■ **What you need to do**
Keeping every character as it is, transcribe the entries below.

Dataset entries
(** A mark of the router's own dealings with one conversation: a reply, an
    event or an error of it, or a write under its key. *)
Definition own (cw : nat) (env : Envelope.t) (key : Key) (k : mark) : Prop :=
  match k with
  | Queued c e =>
      c = cw /\ e.(Envelope.Channel) = env.(Envelope.Channel) /\ e.(Envelope.Direction) = Outbound
      /\ e.(Envelope.Sender) = korvun
      /\ exists ack, e.(Envelope.Meta) = <[MetaAck := ack]> env.(Envelope.Meta)
  | Published ev => ev.(InMemoryBus.Type_) = InMemoryBus.MessageReceived
  | Notified e => e.(re_Kind) = ErrKindSession \/ e.(re_Kind) = ErrKindOutboundSaturated
  | Opened k' _ | NotesCleared _ k' _ => k' = key
  | Appended k' ts _ => k' = key /\ exists text now, ts = [turn RoleUser text now]
  | _ => False
  end.

Context (cw : nat) (env : Envelope.t) (key : Key).
Context (Hcw : v.(v_registry).(channels) !! env.(Envelope.Channel) = Some cw).

Definition owned {A} (m : R W A) : Prop := does v m (fun l _ => Forall (own cw env key) l).

Lemma owned_ret {A} (x : A) : owned (mret x).
Proof. by apply routing_ret. Qed.

Lemma owned_bind {A C} (m : R W A) (f : A -> R W C) : owned m -> (forall x, owned (f x)) -> owned (m ≫= f).
Proof.
  intros Hm Hf. eapply (routing_bind v m f _ (fun l1 _ l _ => Forall (own cw env key) (l1 ++ l)));
    [exact Hm| |done].
  intros x l Hl. eapply routing_weaken; [apply Hf|]. intros l' y Hl'. by apply Forall_app.
Qed.

Lemma owned_ask {A} (op : W -> A * W) : owned (ask op).
Proof. eapply routing_weaken; [by apply (ask_does v op (fun _ => True))|]. by intros l x [-> _]. Qed.

Lemma owned_get {A} (g : RSt W -> A) : owned (get g).
Proof. intros s x s' _ [= <- <-]. exists []. by rewrite app_nil_r. Qed.

Lemma owned_leave k : own cw env key k -> owned (leave k).
Proof. intros H. eapply routing_weaken; [apply routing_leave|]. intros l x ->. by constructor. Qed.

Lemma owned_notify e : e.(re_Kind) = ErrKindSession \/ e.(re_Kind) = ErrKindOutboundSaturated ->
  owned (notifyError e).
Proof.
  intros H. apply owned_bind; [apply owned_get|]. intros []; [apply owned_ret|by apply owned_leave].
Qed.


#[local] Hint Resolve owned_ret owned_ask owned_get : router.
Ltac owns := repeat first
  [ solve [auto with router]
  | match goal with
    | |- owned (_ ≫= _) => apply owned_bind; [|intros ?]
    | |- owned (if ?b then _ else _) => destruct b
    | |- owned (let '(_, _) := ?x in _) => destruct x
    | |- owned (match ?x with _ => _ end) => destruct x
    end ].

Lemma sendReply_owned e : own cw env key (Queued cw e) -> owned (sendReply quote_verb cfg e).
Proof.
  intros H s x s' Hv E. pose proof H as (_ & Hc & _). unfold sendReply in E.
  revert s x s' Hv E. fold (owned (sendReply quote_verb cfg e)). unfold sendReply.
  apply after_get. intros s Hs.
  assert (s.(rt_registry) = v.(v_registry)) as -> by (by rewrite <- Hs).
  destruct (shutdown _); [apply owned_ret|]. rewrite Hc, Hcw.
  apply owned_bind; [apply owned_ask|]. intros [| |err|]; [by apply owned_leave| |apply owned_ret..].
  apply owned_notify. by right.
Qed.

Lemma respond_owned ack text : owned (respond quote_verb cfg ack text env).
Proof.
  unfold respond. owns. apply sendReply_owned. split_and!; try done. exists ack. cbn. by rewrite map_union_empty.
Qed.
#[local] Hint Resolve respond_owned : router.

Lemma session_error_owned e err : owned (session_error e err).
Proof. apply owned_notify. by left. Qed.
#[local] Hint Resolve session_error_owned : router.

Lemma publishReceived_owned e b : owned (publishReceived e b).
Proof. by apply owned_leave. Qed.
#[local] Hint Resolve publishReceived_owned : router.

Lemma NewSession_owned ss : owned (NewSession ss key).
Proof. unfold NewSession. owns. by apply owned_leave. Qed.
#[local] Hint Resolve NewSession_owned : router.

Lemma AppendTurns_owned ss text now : owned (AppendTurns ss key [turn RoleUser text now]).
Proof. unfold AppendTurns. owns. apply owned_leave. cbn. eauto. Qed.
#[local] Hint Resolve AppendTurns_owned : router.

Lemma maybeExpireSession_owned ss e : owned (maybeExpireSession cfg ss key e).
Proof. unfold maybeExpireSession, clock. owns. Qed.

■ **Answer section**
(** A mark of the router's own dealings with one conversation: a reply, an
    event or an error of it, or a write under its key. *)
Definition own (cw : nat) (env : Envelope.t) (key : Key) (k : mark) : Prop :=
  match k with
  | Queued c e =>
      c = cw /\ e.(Envelope.Channel) = env.(Envelope.Channel) /\ e.(Envelope.Direction) = Outbound
      /\ e.(Envelope.Sender) = korvun
      /\ exists ack, e.(Envelope.Meta) = <[MetaAck := ack]> env.(Envelope.Meta)
  | Published ev => ev.(InMemoryBus.Type_) = InMemoryBus.MessageReceived
  | Notified e => e.(re_Kind) = ErrKindSession \/ e.(re_Kind) = ErrKindOutboundSaturated
  | Opened k' _ | NotesCleared _ k' _ => k' = key
  | Appended k' ts _ => k' = key /\ exists text now, ts = [turn RoleUser text now]
  | _ => False
  end.

Context (cw : nat) (env : Envelope.t) (key : Key).
Context (Hcw : v.(v_registry).(channels) !! env.(Envelope.Channel) = Some cw).

Definition owned {A} (m : R W A) : Prop := does v m (fun l _ => Forall (own cw env key) l).

Lemma owned_ret {A} (x : A) : owned (mret x).
Proof. by apply routing_ret. Qed.

Lemma owned_bind {A C} (m : R W A) (f : A -> R W C) : owned m -> (forall x, owned (f x)) -> owned (m ≫= f).
Proof.
  intros Hm Hf. eapply (routing_bind v m f _ (fun l1 _ l _ => Forall (own cw env key) (l1 ++ l)));
    [exact Hm| |done].
  intros x l Hl. eapply routing_weaken; [apply Hf|]. intros l' y Hl'. by apply Forall_app.
Qed.

Lemma owned_ask {A} (op : W -> A * W) : owned (ask op).
Proof. eapply routing_weaken; [by apply (ask_does v op (fun _ => True))|]. by intros l x [-> _]. Qed.

Lemma owned_get {A} (g : RSt W -> A) : owned (get g).
Proof. intros s x s' _ [= <- <-]. exists []. by rewrite app_nil_r. Qed.

Lemma owned_leave k : own cw env key k -> owned (leave k).
Proof. intros H. eapply routing_weaken; [apply routing_leave|]. intros l x ->. by constructor. Qed.

Lemma owned_notify e : e.(re_Kind) = ErrKindSession \/ e.(re_Kind) = ErrKindOutboundSaturated ->
  owned (notifyError e).
Proof.
  intros H. apply owned_bind; [apply owned_get|]. intros []; [apply owned_ret|by apply owned_leave].
Qed.


#[local] Hint Resolve owned_ret owned_ask owned_get : router.
Ltac owns := repeat first
  [ solve [auto with router]
  | match goal with
    | |- owned (_ ≫= _) => apply owned_bind; [|intros ?]
    | |- owned (if ?b then _ else _) => destruct b
    | |- owned (let '(_, _) := ?x in _) => destruct x
    | |- owned (match ?x with _ => _ end) => destruct x
    end ].

Lemma sendReply_owned e : own cw env key (Queued cw e) -> owned (sendReply quote_verb cfg e).
Proof.
  intros H s x s' Hv E. pose proof H as (_ & Hc & _). unfold sendReply in E.
  revert s x s' Hv E. fold (owned (sendReply quote_verb cfg e)). unfold sendReply.
  apply after_get. intros s Hs.
  assert (s.(rt_registry) = v.(v_registry)) as -> by (by rewrite <- Hs).
  destruct (shutdown _); [apply owned_ret|]. rewrite Hc, Hcw.
  apply owned_bind; [apply owned_ask|]. intros [| |err|]; [by apply owned_leave| |apply owned_ret..].
  apply owned_notify. by right.
Qed.

Lemma respond_owned ack text : owned (respond quote_verb cfg ack text env).
Proof.
  unfold respond. owns. apply sendReply_owned. split_and!; try done. exists ack. cbn. by rewrite map_union_empty.
Qed.
#[local] Hint Resolve respond_owned : router.

Lemma session_error_owned e err : owned (session_error e err).
Proof. apply owned_notify. by left. Qed.
#[local] Hint Resolve session_error_owned : router.

Lemma publishReceived_owned e b : owned (publishReceived e b).
Proof. by apply owned_leave. Qed.
#[local] Hint Resolve publishReceived_owned : router.

Lemma NewSession_owned ss : owned (NewSession ss key).
Proof. unfold NewSession. owns. by apply owned_leave. Qed.
#[local] Hint Resolve NewSession_owned : router.

Lemma AppendTurns_owned ss text now : owned (AppendTurns ss key [turn RoleUser text now]).
Proof. unfold AppendTurns. owns. apply owned_leave. cbn. eauto. Qed.
#[local] Hint Resolve AppendTurns_owned : router.

Lemma maybeExpireSession_owned ss e : owned (maybeExpireSession cfg ss key e).
Proof. unfold maybeExpireSession, clock. owns. Qed.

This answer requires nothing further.